Christians in India said on Monday that the Hindu nationalist government of Prime Minister Narendra Modi had not done enough to protect their religion, after a spate of attacks including the rape of a 75-year-old nun at the weekend.
Christians prayed and held vigils across the country to protest against the rape during an armed assault on a convent school, the worst in a series of incidents that followers of the faith say are making them feel unwelcome in their own country.
The convent attack also comes in the same month an interview emerged of a man being held on death row for a fatal gang rape in which he showed no remorse and blamed the victim.
The government banned the documentary, “India’s Daughter”, a decision which angered some Indians who said it should be aired to highlight the prevalence of gender inequality and sex crimes.
Father Savari Muthu, spokesman for the Delhi Catholic Archdiocese and a national Church organiser, said the government had not taken “concrete action to protect Christians.
“We have to raise our voice against the atrocities. Christians will not tolerate this humiliation,” he said, joining critics who say Modi has not done enough to ensure religious harmony in a country with a history of inter-faith bloodshed.
The motive for the assault and armed robbery in the eastern state of West Bengal on Saturday was not clear.
MOTHER TERESA LEGACY QUESTIONED
It happened weeks after the leader of India’s main Hindu nationalist group said the charitable work of West Bengal-based Mother Teresa had been aimed at religious conversion.

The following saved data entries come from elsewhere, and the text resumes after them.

(** Recovery is exact.  When the client holds all sources of a group the
    server built except one, and that one is newer than anything its window has
    forgotten, the group's parity returns the missing datagram byte for byte. *)
Theorem receive_parity_recovers d r h m ws s :
  wire_group r h → h !! m = Some (ws, s) → window_misses d.(pd_window) h m →
  match d.(pd_max_evicted) with Some e => seq_le ws e = false | None => True end →
  ∃ d', receive_parity d (envelope_of r) = Ok (d', Some s).
Proof.
  intros Hg Hm Hw Hev. unfold receive_parity.
  rewrite (try_recover_exact _ _ r h m ws s Hg Hm Hw Hev), bind_Ok. eauto.
Qed.

(** A parity that arrived too early is used as soon as it can be: if it is
    pending, no other pending group covers the arriving source, and after that
    arrival exactly one of its sources is still missing, [record_source]
    returns the missing datagram. *)
Theorem record_source_unlocks d r h m ws s wi si i :
  wire_group r h → h !! m = Some (ws, s) → h !! i = Some (wi, si) → i ≠ m →
  (gr_group_first_wire_seq r, envelope_of r) ∈ d.(pd_pending) →
  (∀ g e, (g, e) ∈ d.(pd_pending) → covers e wi = true → (g, e) = (gr_group_first_wire_seq r, envelope_of r)) →
  d.(pd_window) !! wi = None → (S (size d.(pd_window)) ≤ d.(pd_window_capacity))%nat →
  window_misses (<[wi := si]> d.(pd_window)) h m →
  match d.(pd_max_evicted) with Some e => seq_le ws e = false | None => True end →
  ∃ d', record_source d wi si = Ok (d', Some s).
Proof.
  intros Hg Hm Hi Hne Hpend Honly Hnew Hcap Hw Hev. unfold record_source. rewrite Hnew.
  assert (∀ order me, evict d.(pd_window_capacity) (<[wi := si]> d.(pd_window)) order me
    = (<[wi := si]> d.(pd_window), order, me)) as Hevict.
  { intros [|o order] me; [done|]. cbn [evict]. rewrite map_size_insert_None by done.
    by rewrite (proj2 (Nat.ltb_ge _ _)) by done. }
  rewrite Hevict. cbv iota.
  pose proof (try_recover_exact _ _ r h m ws s Hg Hm Hw Hev) as Hrec.
  assert (covers (envelope_of r) wi = true) as Hcov.
  { destruct Hg as ((Hrun & Hfirst & Hk & _) & Hok & H255 & _).
    unfold covers. cbn [envelope_of tp_group_first_wire_seq tp_k].
    destruct h as [|[f b0] h']; [done|]. cbn in Hfirst. injection Hfirst as <-.
    pose proof (Forall_lookup_1 _ _ 0%nat _ Hok eq_refl) as Hf. cbn in Hf.
    rewrite (Hrun i wi si Hi). apply lookup_lt_Some in Hi.
    rewrite wsub_wadd by (done || lia). apply Z.ltb_lt. lia. }
  assert (probe (<[wi := si]> d.(pd_window)) d.(pd_max_evicted) wi d.(pd_pending)
    = Ok (Some (gr_group_first_wire_seq r, s))) as ->; [|rewrite bind_Ok; eauto].
  revert Hpend Honly. induction (pd_pending d) as [|[g e] pend IH]; intros Hpend Honly.
  { by apply not_elem_of_nil in Hpend. }
  cbn [probe]. destruct (covers e wi) eqn:Ec; cbn [negb].
  - assert ((g, e) = (gr_group_first_wire_seq r, envelope_of r)) as [= -> ->].
    { apply Honly; [apply elem_of_cons; by left|done]. }
    by rewrite Hrec, bind_Ok.
  - apply IH.
    + apply elem_of_cons in Hpend as [Heq|?]; [|done]. injection Heq as <- <-. congruence.
    + intros g' e' Hin. apply Honly, elem_of_cons. by right.
Qed.
(* ===== verification/Gate.v ===== *)
(** * The H.264 reference gate and the frame-ack window

    Models [ghostframe-client-core/src/h264_gate.rs]: the gate that decides
    which completed access units reach the decoder, the reset requests it raises
    and their pacing, and the window of frame outcomes a frame ack reports.
    The theorems: what is fed since the last reset is a closed prediction chain,
    frames are fed in strictly increasing order, reset requests are paced, and
    what the server reads out of a frame ack is what the client recorded. *)

From S2P Require Import Prelude Wire Control.
From stdpp Require Import base option numbers list.

Local Open Scope Z_scope.

(** ** Constants and sequence order *)

Definition RESET_REQUEST_MIN_INTERVAL_US : Z := 2200000.
Definition ACKED_REF_STUCK_US : Z := 2200000.
Definition FRAME_ACK_MIN_INTERVAL_US : Z := 4000.
Definition FRAME_ACK_FALLBACK_US : Z := 100000.
Definition FED_CAP : nat := 128.
Definition GOOD_CAP : nat := 128.
Definition LT_SLOTS : nat := 2.
Definition SEQ_MASK : Z := 0x7FFFFFFF.

Definition seq_after (a b : Z) : bool :=
  let forward := Z.land (wsub32 a b) SEQ_MASK in
  negb (forward =? 0) && (forward <? Z.shiftl 1 30).

Inductive RefuseCause : Type := Stale | NoReference | BadSlot.

Inductive Verdict : Type :=
| Feed (reset_decoder : bool)
| Refuse (cause : RefuseCause).

Inductive H264Outcome : Type := Decoded | NotOutput | DecodeError | NoDecoderOutcome.

Inductive ResetCause : Type :=
| CauseIdrReceived | CauseResolution | CauseDecoderFailure | CauseNoDecoder.

#[export] Instance RefuseCause_eq_dec : EqDecision RefuseCause.
Proof. solve_decision. Defined.
#[export] Instance Verdict_eq_dec : EqDecision Verdict.
Proof. solve_decision. Defined.

(** ** The gate *)

Record H264Gate : Type := mkGate {
  g_good : list Z;
  g_lt : list (option Z);
  g_newest_ref : option Z;
  g_last_fed : option Z;
  g_waiting_for_idr : bool;
  g_acked_ref_stream : bool;
  g_refusing_since_us : option Z;
  g_fed : list Z;
  g_last_request_us : option Z;
  g_last_failure_request_us : option Z;
  g_no_decoder : bool;
  g_request : option (ResetReason * Z);
  g_decoder_reset_pending : bool;
}.

Definition gate_new : H264Gate :=
  mkGate [] (replicate LT_SLOTS None) None None false false None [] None None false None false.

(** The references the gate holds, replaced together. *)
Definition with_refs (g : H264Gate) good lt newest_ref : H264Gate :=
  mkGate good lt newest_ref g.(g_last_fed) g.(g_waiting_for_idr) g.(g_acked_ref_stream)
    g.(g_refusing_since_us) g.(g_fed) g.(g_last_request_us) g.(g_last_failure_request_us)
    g.(g_no_decoder) g.(g_request) g.(g_decoder_reset_pending).

Definition with_fed (g : H264Gate) last_fed fed : H264Gate :=
  mkGate g.(g_good) g.(g_lt) g.(g_newest_ref) last_fed g.(g_waiting_for_idr)
    g.(g_acked_ref_stream) g.(g_refusing_since_us) fed g.(g_last_request_us)
    g.(g_last_failure_request_us) g.(g_no_decoder) g.(g_request) g.(g_decoder_reset_pending).

Definition with_waiting (g : H264Gate) waiting : H264Gate :=
  mkGate g.(g_good) g.(g_lt) g.(g_newest_ref) g.(g_last_fed) waiting
    g.(g_acked_ref_stream) g.(g_refusing_since_us) g.(g_fed) g.(g_last_request_us)
    g.(g_last_failure_request_us) g.(g_no_decoder) g.(g_request) g.(g_decoder_reset_pending).
Definition on_rebuilt (t : WireLossTracker) (seq : Z) : WireLossTracker * bool :=
  let settled := i32 (wsub32 seq t.(wl_settled_next)) <? 0 in
  let in_window := match t.(wl_newest) with
    | Some n => (0 <=? i32 (wsub32 n seq)) && (wsub32 n seq <? RING) | None => false end in
  let arrived := negb settled && in_window && slot t.(wl_ring) seq in
  (mkWireLossTracker (add_rebuilt t.(wl_stats) arrived) t.(wl_newest) t.(wl_settled_next) t.(wl_ring)
     t.(wl_cur_run), negb arrived).

(** ** Numbers that do not wrap *)

Lemma i32_distance a b : - 2 ^ 31 ≤ a - b < 2 ^ 31 → i32 (wsub32 (u32 a) (u32 b)) = a - b.
Proof. intros H. unfold swrap, wsub32, wrap. change (32 - 1) with 31. dlia. Qed.

Lemma wadd32_virtual a b : wadd32 (u32 a) b = u32 (a + b).
Proof. unfold wadd32, wrap. by rewrite Zplus_mod_idemp_l. Qed.

(** ** Suspension *)

(** Events between two feedback messages. *)
Inductive loss_event : Type :=
| LUntimed (now_us : Z)
| LTimed (now_us sent : Z)
| LRecovered.

#[export] Instance loss_event_eq_dec : EqDecision loss_event.
Proof. solve_decision. Defined.

(** [sent] does not wrap; the header carries its low 32 bits. *)
Definition loss_step (t : LossTracker) (ev : loss_event) : LossTracker :=
  match ev with
  | LUntimed now => on_datagram t now
  | LTimed now sent => on_datagram_sent_at t now (u32 sent)
  | LRecovered => on_fec_recovery t
  end.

Critics say the remarks by the leader of the Rashtriya Swayamsevak Sangh (RSS), an organization close to the government, contributed to a climate where Christians are seen as outsiders, despite a more than 1,500-year presence in India.
“I am not Indian any more, at least in the eyes of the proponents of the Hindu Rashtra,” prominent retired police chief Julio Ribeiro wrote in a column for the Indian Express paper.
The RSS condemned the rape.
“No attack should be tolerated on any woman in India. Be it a Hindu, a Muslim or a Christian,” Suresh Joshi, RSS general secretary, told reporters on Sunday.
Opposition lawmakers in the upper house of parliament on Monday said the attack could damage the secular fabric of the country, where about a fifth of 1.27 billion people identify themselves as belonging to faiths other than Hinduism. The large majority of those are Muslims.
Since December, half a dozen churches have been vandalised, at the same time as conservative groups have campaigned to convert to Hinduism members of “foreign religions” such as Islam and Christianity.
In February, shortly after U.S. President Barack Obama called for respect for religious freedom in India, Modi broke a long silence on the subject and, speaking at a church event, vowed a crackdown on religious violence.
Muthu said schools across the country were holding prayer meetings on Monday. Christians held a silent protest in the streets of Mumbai on Sunday.
Protesters demanded more security for churches and other religious institutions. On Sunday, a Catholic church being built in the northern state of Haryana was vandalised and its cross replaced with a small statue of a Hindu god.
Police in West Bengal said they had detained five of seven men who broke into the Convent of Jesus and Mary School in Nadia district, northeast of Kolkata, capital of West Bengal. The man suspected of rape has not been caught.
The rape victim was discharged from hospital on Sunday night and appealed for peace, said Jaydeep Saha, a police official investigating the crime.